Yeah, that was what I thought a few years ago, when I convinced my ex to hire a scooter (on the aforementioned trip) in Penghu, though he had sworn he’d never ride one. The thing I forgot about was the sand. Going around a turn, he braked (yeah, I know; you’re preaching to the choir) and went flipping almost in a cartwheel style across the road. I hadn’t known it was possible to have a full-blown wipeout while going 45kmph, but now I do. He had serious road rash and the clinic we took him to didn’t put any kind of lubricant on his wounds; just iodine and bandages. As I’m sure you can imagine, this caused unimaginable pain when we had to remove them. At the time, it seemed tragic, but now it’s kind of funny and karmic!

Definitely be careful if you’re going the scooter route; watch the sand and the brakes, or better yet, get a car!

how about a bike? wipeouts arent so bad then as speeds are lower (usually) and you are doing your body a favor with the work out?

Penghu’s flat and seems like it’d be good for cycling, but those winds are strong. I’d only recommend cycling there for people who bike regularly.

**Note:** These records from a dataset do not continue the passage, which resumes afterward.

(** ** The failure widget *)

(** X18. With no negative streak in the store, completing a habit never
    raises the failure widget: no habit that carries the completed
    identity counts as a failure afterwards, and if the widget shows
    after [completeHabit] it showed before. *)
Theorem completing_never_raises_failures (s : HabitState.t) (id : Z) :
  (forall h, h ∈ HabitState.habits s -> (0 <= Habit.current_streak h)%Z) ->
  (forall h', h' ∈ HabitState.habits (completeHabit id s) ->
              Habit.id h' = id ->
              Dashboard.hasFailures [h'] = false)
  /\ (Dashboard.hasFailures (HabitState.habits (completeHabit id s)) = true ->
      Dashboard.hasFailures (HabitState.habits s) = true).
Proof.
  intros Hnonneg. rewrite habits_completeHabit. split.
  - intros h' Hin Hid. apply list_elem_of_fmap in Hin as (h & -> & Hh).
    destruct (Habit.id h =? id)%Z eqn:E.
    + specialize (Hnonneg h Hh). unfold Dashboard.hasFailures. cbn.
      pose proof (add_one_pos _ Hnonneg) as Hpos.
      destruct (Z.eqb_spec (JS.add (Habit.current_streak h) 1) 0) as [H0|_];
        [lia|].
      reflexivity.
    + apply Z.eqb_neq in E. contradiction.
  - unfold Dashboard.hasFailures. rewrite !existsb_exists.
    intros (h' & Hin & Hfail). apply in_map_iff in Hin as (h & <- & Hh).
    destruct (Habit.id h =? id)%Z.
    + specialize (Hnonneg h ltac:(apply list_elem_of_In; exact Hh)).
      pose proof (add_one_pos _ Hnonneg) as Hpos.
      cbn in Hfail. apply andb_true_iff in Hfail. destruct Hfail as [H0 _].
      apply Z.eqb_eq in H0. lia.
    + exists h. split; assumption.
Qed.

(** The streaks of the three sample habits are not negative. *)
Lemma three_streaks_nonneg :
  forall h, h ∈ HabitState.habits Sample.three -> (0 <= Habit.current_streak h)%Z.
Proof.
  intros h Hin. cbn in Hin.
  repeat (apply elem_of_cons in Hin; destruct Hin as [->|Hin]; [cbn; lia|]).
  apply elem_of_nil in Hin. destruct Hin.
Defined.

(** X18 at three habits, completing the second, whose streak was 0. *)
Lemma completing_never_raises_failures_witness :
  Dashboard.hasFailures [completed (Sample.habit 2 0 0 0 true)] = false.
Proof.
  apply (proj1 (completing_never_raises_failures Sample.three 2
                  three_streaks_nonneg)).
  - right. left.
  - reflexivity.
Defined.

(** * The habit form *)

(** ** [trim] *)

Section Trim.

Let ws (c : N) : Prop := JSString.isWhiteSpace c = true.

Lemma trimStart_split (s : JSString.t) :
  exists pre, s = pre ++ JSString.trimStart s /\ Forall ws pre.
Proof.
  induction s as [|c r IH].
  - exists []. split; [reflexivity | constructor].
  - cbn [JSString.trimStart]. destruct (JSString.isWhiteSpace c) eqn:E.
    + destruct IH as (pre & Hr & Hpre). exists (c :: pre). split.
      * cbn [app]. f_equal. exact Hr.
      * constructor; assumption.
    + exists []. split; [reflexivity | constructor].
Qed.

Here’s the website for my favorite place to stay in Penghu. It’s called the Er-Kan Village and it’s a lot quieter than Magong, and in my opinion a lot prettier. They fixed up a bunch of old houses and then converted the whole place into a b&b. The proprietors are extremely friendly and generous. My family has stayed there twice (and we’re going back at the end of June) and I have recommended the place to numerous friends. Everyone has always reported back with rave reviews.

Penghu’s flat and seems like it’d be good for cycling, but those winds are strong. I’d only recommend cycling there for people who bike regularly.[/quote]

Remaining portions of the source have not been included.